«Nous avons redonné sa fierté à Malartic» - Bryan Coates d'Osisko

Publié le 14/01/2012 à 00:00

«Nous avons redonné sa fierté à Malartic» - Bryan Coates d'Osisko

Publié le 14/01/2012 à 00:00

Par Suzanne Dansereau

Le chef de la direction financière d'Osisko, Bryan Coates, réplique aux doléances des riverains de la mine. Voici un condensé de notre entrevue.

Les Affaires - Pourquoi refusez-vous d'indemniser les propriétaires riverains qui se disent incommodés par la proximité de la mine ?

Bryan Coates - Après avoir examiné le quartier et écouté les dirigeants municipaux, nous avons délimité un triangle de maisons. Celles dont vous parlez n'en font pas partie. On a tracé une ligne, et ça s'est arrêté là. Nous ne voulons pas éroder le tissu social et le paysage de la municipalité. Il faut savoir que plusieurs de ces maisons sont situées près d'une bétonnière, d'un garage municipal, de la route 117... Ces bruits-là sont aussi des facteurs. On ne peut pas tout mettre sur le dos d'Osisko.

L.A. - Vous ne croyez donc pas que les citoyens soient lésés par la mine à ciel ouvert?

B.C. - Ils vivent peut-être de l'inconfort, mais celui-ci n'est pas nécessairement dû à la mine. Et je suis sûr que le bruit de la mine ne dérange pas le sommeil.

L.A. - Avez-vous déjà dormi à côté de la mine ?
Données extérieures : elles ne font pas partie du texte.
(** ** Behaviours at odds with the documentation *)

(** The cache key leaves the secret out: a caller with another secret for the
    same client ID is served the cached token. *)
Theorem other_secret_served :
  let m := snd (DMint cfg (answers "1800") "p" "id" "right" (10 * Second) true 0 empty_minter) in
  exists r, fst (DMint cfg silent "p" "id" "wrong" (20 * Second) true 0 m) = (Ok r, None).
Proof. eexists. vm_compute. reflexivity. Qed.

(** Lifetimes that pass the positivity check but not the conversion: half a
    second becomes none, ten thousand million seconds overflow. *)
Theorem bad_lifetimes_accepted :
  (exists r, parseGrantResponse unmarshal parse_float (profile_defaults raw_profile) "0.5" = Ok r /\ ExpiresIn r = 0) /\
  (exists r, parseGrantResponse unmarshal parse_float (profile_defaults raw_profile) "10000000000" = Ok r /\ ExpiresIn r < 0).
Proof. split; eexists; (split; [vm_compute; reflexivity|reflexivity]). Qed.

End Demo.
(* ===== verification/Jwt.v ===== *)
(** * JSON web tokens (src/jwtx)

    verify.go, kid.go, jwk.go and jwk_remote.go: verification of compact
    tokens, key identifiers, JSON web keys and the cached remote key set.  The
    primitives of package crypto and the JSON decoder are arguments; base64,
    big integers, instants and SHA-256 are modelled. *)
From S2P Require Import Prelude GoStrings Sha256 TokenMint AuditList GatewayCtx.
Local Open Scope string_scope.
Local Open Scope Z_scope.

(** ** Standard library *)
Module Std.

Definition unixToInternal : Z := 62135596800.

(** A [time.Time]: seconds since year 1 as an int64, and nanoseconds. *)
Record Time := MkTime { ext : Z; nsec : Z }.

Definition Unix (sec : Z) : Time := MkTime (wrap64 (sec + unixToInternal)) 0.

(** [addSec] saturates. *)
Definition addSec (e d : Z) : Z :=
  let sum := wrap64 (e + d) in
  if Bool.eqb (e <? sum) (0 <? d) then sum else if 0 <? d then maxInt64 else - maxInt64.

Definition Add (t : Time) (d : Z) : Time :=
  let dsec := Z.quot d Second in
  let n := nsec t + Z.rem d Second in
  if Second <=? n then MkTime (addSec (ext t) (dsec + 1)) (n - Second)
  else if n <? 0 then MkTime (addSec (ext t) (dsec - 1)) (n + Second)
  else MkTime (addSec (ext t) dsec) n.

Definition After (t u : Time) : bool := (ext u <? ext t) || ((ext t =? ext u) && (nsec u <? nsec t)).
Definition Before (t u : Time) : bool := After u t.

(** Nanoseconds since the Unix epoch. *)
Definition ns (t : Time) : Z := (ext t - unixToInternal) * Second + nsec t.
Definition time_ok (t : Time) : Prop := 0 <= nsec t < Second.

Lemma After_ns t u : time_ok t -> time_ok u -> After t u = true <-> ns u < ns t.
Proof. unfold time_ok, After, ns, Second in *. intros. bprop. nia. Qed.

Lemma addSec_small e d : int64_range (e + d) -> addSec e d = e + d.
Proof.
  intros Hr. unfold addSec. rewrite wrap64_id by done.
  destruct (Z.ltb_spec e (e + d)), (Z.ltb_spec 0 d); cbn [Bool.eqb]; lia.
Qed.

(** Adding a duration to an instant within 2^61 seconds of the epoch. *)
Lemma Add_ns t d :
  time_ok t -> int64_range d -> - 2 ^ 62 <= ext t < 2 ^ 62 -> ns (Add t d) = ns t + d /\ time_ok (Add t d).
Proof.
  intros Ht Hd He. pose proof (Z.quot_rem' d Second) as Hq.
  assert (Z.abs (Z.rem d Second) < Second) as Hr by (apply Z.rem_bound_abs; done).
  assert (Z.abs (Z.quot d Second) <= 2 ^ 40) as Hb.
  { rewrite <- Z.quot_abs by done. rewrite Z.quot_div_nonneg by (try done; lia). change (Z.abs Second) with Second.
    unfold int64_range in Hd. assert (Z.abs d < 2 ^ 63 + 1) by lia.
    assert (Z.abs d / Second < 2 ^ 40); [|lia]. apply Z.div_lt_upper_bound; [done|]. 
    assert (2 ^ 63 + 1 <= Second * 2 ^ 40) by (vm_compute; discriminate). lia. }
  unfold Add, time_ok, ns in *.
  assert (forall k, Z.abs k <= 2 ^ 40 + 1 -> addSec (ext t) k = ext t + k) as Ha.
  { intros k Hk. apply addSec_small. unfold int64_range. lia. }
  destruct (Z.leb_spec Second (nsec t + Z.rem d Second)); cbn [ext nsec]; [rewrite Ha by lia; lia|].
  destruct (Z.ltb_spec (nsec t + Z.rem d Second) 0); cbn [ext nsec]; rewrite Ha by lia; lia.
Qed.
(** One piece at the head of the text. *)
Lemma expand_piece env p s :
  piece_wf p = true -> SafeExpandEnv env (print_piece p +:+ s) = eval_piece env p +:+ SafeExpandEnv env s.
Proof.
  unfold SafeExpandEnv. destruct p as [t|n|n d|n d|d]; cbn [piece_wf print_piece]; intros Hw; bprop; destruct_and?.
  - by apply Expand_lit.
  - pose proof (getShellName_braced n "" s Hw eq_refl) as Hg. rewrite append_nil_r in Hg.
    rewrite print_braced. erewrite Expand_name by exact Hg. by rewrite mapping_var.
  - rewrite print_braced. erewrite Expand_name by (by apply (getShellName_braced n (":-" +:+ d))).
    by rewrite mapping_var_or.
  - rewrite print_braced. erewrite Expand_name by (by apply (getShellName_braced n ("-" +:+ d))).
    by rewrite mapping_var_dash.
  - change (("$" +:+ String d "") +:+ s) with (String "$" (String d s)).
    rewrite (Expand_name _ (String d s) (String d "") s); [cbn [env_mapping eval_piece]; by rewrite Hw|].
    cbn [getShellName]. unfold isShellSpecialVar. destruct (Ascii.eqb d "{") eqn:Hb; [by apply Ascii.eqb_eq in Hb as ->|].
    by rewrite Hw.
Qed.

(** SafeExpandEnv of a value made of literal text, [${VAR}], [${VAR:-default}],
    [${VAR-default}] and back-references [$1] is what each part denotes: the
    default of [:-] replaces an unset or empty variable and that of [-] only an
    unset one, back-references survive, and the text of a variable or a default
    is not expanded again. *)
Theorem SafeExpandEnv_template env ps :
  forallb piece_wf ps = true ->
  SafeExpandEnv env (render print_piece ps) = render (eval_piece env) ps.
Proof.
  unfold render. induction ps as [|p ps IH]; [done|]. cbn [forallb foldr].
  intros [Hp Hps]%andb_true_iff. by rewrite expand_piece, IH.
Qed.
(* ===== verification/EnvExpand.v ===== *)
(** * Expansion of decoded values and of YAML nodes (src/configutil)

    [Struct] is ExpandEnvInStruct of env.go over the variables [reflect] shows
    it, [Yaml] is yaml_env.go over the nodes of a document.  Both update a
    shared store in place, and a pointer or an alias may lead to a place that is
    also reached otherwise.  [Walk] has what the two walks share: how often
    a place is visited is the number of paths to it. *)
From S2P Require Import Prelude GoStrings ConfigUtil.
Import OS.
Local Open Scope string_scope.

(** ** Walks over a store that update what they visit *)
Module Walk.

Lemma elem_of_concat_map {A B} (f : A -> list B) l x : x ∈ concat (map f l) <-> exists y, x ∈ f y /\ y ∈ l.
Proof.
  induction l as [|a l IH]; cbn; [split; [by intros ?%elem_of_nil|by intros (y & _ & ?%elem_of_nil)]|].
  rewrite elem_of_app, IH. split.
  - intros [Ha|(y & Hy & Hl)]; eexists; (split; [eassumption|set_solver]).
  - intros (y & Hy & [->|Hl]%elem_of_cons); [by left|right; by exists y].
Qed.

Section walk.

(** [act] is what a visit does to a place and [kids] where it goes on, each with
    the label of the edge. *)
Context {Place : Type} (act : Place -> Place) (kids : Place -> list (nat * nat)).
(** The edges of the store, as a relation. *)
Context (edge : Place -> nat -> nat -> Prop).
Context (kids_edge : forall x k c, (k, c) ∈ kids x <-> edge x k c).
Context (kids_labels : forall x, NoDup (kids x).*1).
Context (kids_act : forall x, kids (act x) = kids x).

Abbreviation Store := (gmap nat Place).
(* ===== verification/Duration.v ===== *)
(** * Durations and configuration sections (src/configutil)

    duration.go with [time.ParseDuration] and [time.Duration.String], and the
    sections of sections.go.  Durations are nanoseconds in 64 bits. *)
From S2P Require Import Prelude GoStrings TokenMint ConfigUtil DayPattern.
Import OS.
From stdpp Require Import pretty.
From Stdlib Require Import SpecFloat.
Local Open Scope string_scope.
Local Open Scope Z_scope.

Definition Hour : Z := 60 * Minute.

(** ** [time.ParseDuration] *)

Inductive dur_error := FractionalDays | InvalidDuration | MissingUnit | UnknownUnit.

Definition digit (c : ascii) : Z := Z.of_N (code c - 48).

(** [leadingInt]: [None] on overflow past 2^63. *)
Fixpoint leadingInt (x : Z) (s : string) : option (Z * string) :=
  match s with
  | String c s' =>
      if is_digit c then
        if 2 ^ 63 / 10 <? x then None
        else let x' := x * 10 + digit c in
             if 2 ^ 63 <? x' then None else leadingInt x' s'
      else Some (x, s)
  | "" => Some (x, "")
  end.

(** [leadingFraction]: digits past the overflow are skipped. *)
Fixpoint leadingFraction (x : Z) (scale : Float64.t) (overflow : bool) (s : string) : Z * Float64.t * string :=
  match s with
  | String c s' =>
      if is_digit c then
        if overflow then leadingFraction x scale true s'
        else if maxInt64 / 10 <? x then leadingFraction x scale true s'
        else let y := x * 10 + digit c in
             if 2 ^ 63 <? y then leadingFraction x scale true s'
             else leadingFraction y (Float64.mul scale (Float64.of_Z 10)) false s'
      else (x, scale, s)
  | "" => (x, scale, "")
  end.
B.C. - Non, mais j'y vais souvent.

L.A. - La mine a fait l'objet de plus de 400 plaintes, d'une enquête et d'une vingtaine d'avis d'infraction. Quelles sont les mesures d'atténuation prises, et pensez-vous pouvoir un jour vous conformer à la loi?

B.C. - Plusieurs de ces plaintes sont des moyens de pression. Cela dit, nous avons pris plusieurs mesures d'atténuation. Nous avons installé des tapis en caoutchouc dans les bennes qui transportent la roche et des capots d'insonorisation dans les foreuses. Nous avons remplacé les avertissements sonores de recul des camions par des alarmes visuelles et remplacé les chenilles des bouteurs par des roues. De plus, nous avons modifié les horaires de production : certains équipements ne fonctionnent plus la nuit. Le mur-écran fonctionne bien, sauf qu'on a mis du temps à le construire. Nous sommes dans un processus constant d'amélioration. Et plus la fosse sera creuse, moins les citoyens entendront le bruit.

L.A. - Certains résidents se plaignent d'avoir été intimidés, parce que vous avez communiqué avec eux directement par téléphone au lieu de laisser les avocats faire le travail. Qu'en pensez-vous ?

B.C. - Je n'ai pas besoin d'intermédiaire pour parler aux gens de Malartic, je les connais. Je pense que mon approche est plus humaine..

L.A. - Comment définissez-vous votre responsabilité sociale ?

B.C. - Nous avons remporté sept prix depuis 2009, dont deux touchant le développement durable. Nous dialoguons avec les gens, nous promouvons les achats locaux, nous avons créé un fonds de 150 000 $ par année... Nous avons réalisé un sondage selon lequel 87 % de la population nous appuie. Et surtout, nous avons offert 250 jobs très payants à des résidents de Malartic. Nous payons des taxes municipales. Nous avons redonné sa fierté à Malartic. Nous essayons d'avancer, de satisfaire la majorité et de créer plus de richesse pour les Québécois. On ne peut pas faire plaisir à tout le monde.